*Problem requirements*.
Write down exactly the line where "split; [reflexivity|]. split;" occurs and every line that follows it through the end of the material below; include nothing else.

*Supplied records*.
(** C6: without a hooks object [ExecuteHook] returns OK for every point and
    leaves the machine as it was; with a hooks object it makes one call, of
    the method named after the point, and returns that method's status as it
    is; a point outside the enumeration is then fatal. *)
Theorem ExecuteHook_runs_the_matching_hook
    (self : ConsensusPtr) (hooks : ConsensusFaultHooks) :
  (forall point m,
     ExecuteHook (mkConsensus self None) point m = (Returned Status_OK, m)) /\
  (let c := mkConsensus self (Some hooks) in
   runs_hook c PRE_START mPreStart (PreStart hooks) /\
   runs_hook c POST_START mPostStart (PostStart hooks) /\
   runs_hook c PRE_CONFIG_CHANGE mPreConfigChange (PreConfigChange hooks) /\
   runs_hook c POST_CONFIG_CHANGE mPostConfigChange (PostConfigChange hooks) /\
   runs_hook c PRE_REPLICATE mPreReplicate (PreReplicate hooks) /\
   runs_hook c POST_REPLICATE mPostReplicate (PostReplicate hooks) /\
   runs_hook c PRE_UPDATE mPreUpdate (PreUpdate hooks) /\
   runs_hook c POST_UPDATE mPostUpdate (PostUpdate hooks) /\
   runs_hook c PRE_SHUTDOWN mPreShutdown (PreShutdown hooks) /\
   runs_hook c POST_SHUTDOWN mPostShutdown (PostShutdown hooks) /\
   (forall raw m,
      ExecuteHook c (HookPoint_cast raw) m
        = (Fatal (LogFatal "Unknown fault hook."), m))).
Proof.
  split; [reflexivity|].
  repeat split; intro m; simpl; unfold call_hook; apply extern_run.
Qed.

(** C8, on [NewRound]: a null payload is accepted. [NewRound] returns a round
    whose payload is null, in every build, whereas the two-argument
    constructor stops a debug build on the same payload. *)
Theorem NewRound_accepts_a_null_payload c
    (cb : option (@ConsensusReplicatedCallback World)) :
  NewRound c None cb = Returned (mkRound (this c) None cb bound_term_init) /\
  returned (NewRound c None cb) = true /\
  (forall consensus : ConsensusPtr,
     @ConsensusRound_ctor2 World H DebugBuild consensus None
       = Fatal CheckNotNull).
Proof. repeat split. Qed.

(** C9: the constructor of [ConsensusBootstrapInfo] sets both op ids to the
    minimum op id. *)
Theorem ConsensusBootstrapInfo_starts_at_minimum :
  last_id ConsensusBootstrapInfo_ctor = MinimumOpId /\
  last_committed_id ConsensusBootstrapInfo_ctor = MinimumOpId.
Proof. split; reflexivity. Qed.

(** C10: [GetFaultHooks] returns what the last [SetFaultHooks] stored, the
    null pointer included; a second [SetFaultHooks] replaces the first and
    leaves the facade as if the first had never happened. *)
Theorem SetFaultHooks_then_GetFaultHooks c
    (h h' : option (@ConsensusFaultHooks World)) :
  GetFaultHooks (SetFaultHooks c h) = h /\
  GetFaultHooks (SetFaultHooks (SetFaultHooks c h) h') = h' /\
  SetFaultHooks (SetFaultHooks c h) h' = SetFaultHooks c h'.
Proof. repeat split. Qed.

End FacadeProperties.

(** ** The functions on the sample configuration *)

(** C1 as the claim states it fails: the round [Sample.round5] has a callback,
    and a commit report followed by an abort report runs it twice. *)
Lemma NotifyReplicationFinished_second_call_fires_again :
  replicated_cb_ Sample.round5 = Some Sample.counting_cb /\
  callback_count
    (emitted (notify_all Sample.round5 Sample.two_reports) Sample.start)
    = 2%nat /\
  world (final (notify_all Sample.round5 Sample.two_reports) Sample.start)
    = 2%nat /\
  ~ fires_at_most_once Sample.round5.
Proof.
  split; [reflexivity|]. split; [reflexivity|]. split; [reflexivity|].
  intros Hmost.
  specialize (Hmost Sample.two_reports Sample.start).
  vm_compute in Hmost. lia.
Qed.

(** The amended C1 on the same two reports: two calls, two runs. *)
Lemma NotifyReplicationFinished_two_reports :
  outcome (notify_all Sample.round5 Sample.two_reports) Sample.start
    = Returned tt /\
  emitted (notify_all Sample.round5 Sample.two_reports) Sample.start
    = [ EvReplicatedCb Status_OK 5 0%N;
        EvReplicatedCb (STATUS kAborted "term changed") 6 0%N ] /\
  callback_count
    (emitted (notify_all Sample.round5 Sample.two_reports) Sample.start)
    = 2%nat /\
  world (final (notify_all Sample.round5 Sample.two_reports) Sample.start)
    = 2%nat.
Proof.
  exact (NotifyReplicationFinished_fires_on_every_call
           Sample.round5 Sample.counting_cb Sample.two_reports Sample.start
           eq_refl).
Defined.

(** C2 on a round bound to term 5: term 5 passes, term 6 is refused with a
    message that shows 5 and 6. *)
Lemma CheckBoundTerm_bound_to_5_checked_in_6 :
  CheckBoundTerm Sample.round5 5 = Status_OK /\
  CheckBoundTerm Sample.round5 6
    = Status_Error kAborted
        "Operation submitted in term 5 cannot be replicated in term 6"
        EmptyString /\
  mentions "Operation submitted in term 5 cannot be replicated in term 6" 5 /\
  mentions "Operation submitted in term 5 cannot be replicated in term 6" 6.
Proof.
  destruct (CheckBoundTerm_accepts_exactly_the_bound_term Sample.round5 6)
    as [_ [Hsame Hother]].
  split; [exact Hsame|].
  apply Hother; simpl; discriminate.
Defined.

*Your solution*.
  split; [reflexivity|]. split; [reflexivity|]. split; [reflexivity|].
  intros Hmost.
  specialize (Hmost Sample.two_reports Sample.start).
  vm_compute in Hmost. lia.
Qed.

(** The amended C1 on the same two reports: two calls, two runs. *)
Lemma NotifyReplicationFinished_two_reports :
  outcome (notify_all Sample.round5 Sample.two_reports) Sample.start
    = Returned tt /\
  emitted (notify_all Sample.round5 Sample.two_reports) Sample.start
    = [ EvReplicatedCb Status_OK 5 0%N;
        EvReplicatedCb (STATUS kAborted "term changed") 6 0%N ] /\
  callback_count
    (emitted (notify_all Sample.round5 Sample.two_reports) Sample.start)
    = 2%nat /\
  world (final (notify_all Sample.round5 Sample.two_reports) Sample.start)
    = 2%nat.
Proof.
  exact (NotifyReplicationFinished_fires_on_every_call
           Sample.round5 Sample.counting_cb Sample.two_reports Sample.start
           eq_refl).
Defined.

(** C2 on a round bound to term 5: term 5 passes, term 6 is refused with a
    message that shows 5 and 6. *)
Lemma CheckBoundTerm_bound_to_5_checked_in_6 :
  CheckBoundTerm Sample.round5 5 = Status_OK /\
  CheckBoundTerm Sample.round5 6
    = Status_Error kAborted
        "Operation submitted in term 5 cannot be replicated in term 6"
        EmptyString /\
  mentions "Operation submitted in term 5 cannot be replicated in term 6" 5 /\
  mentions "Operation submitted in term 5 cannot be replicated in term 6" 6.
Proof.
  destruct (CheckBoundTerm_accepts_exactly_the_bound_term Sample.round5 6)
    as [_ [Hsame Hother]].
  split; [exact Hsame|].
  apply Hother; simpl; discriminate.
Defined.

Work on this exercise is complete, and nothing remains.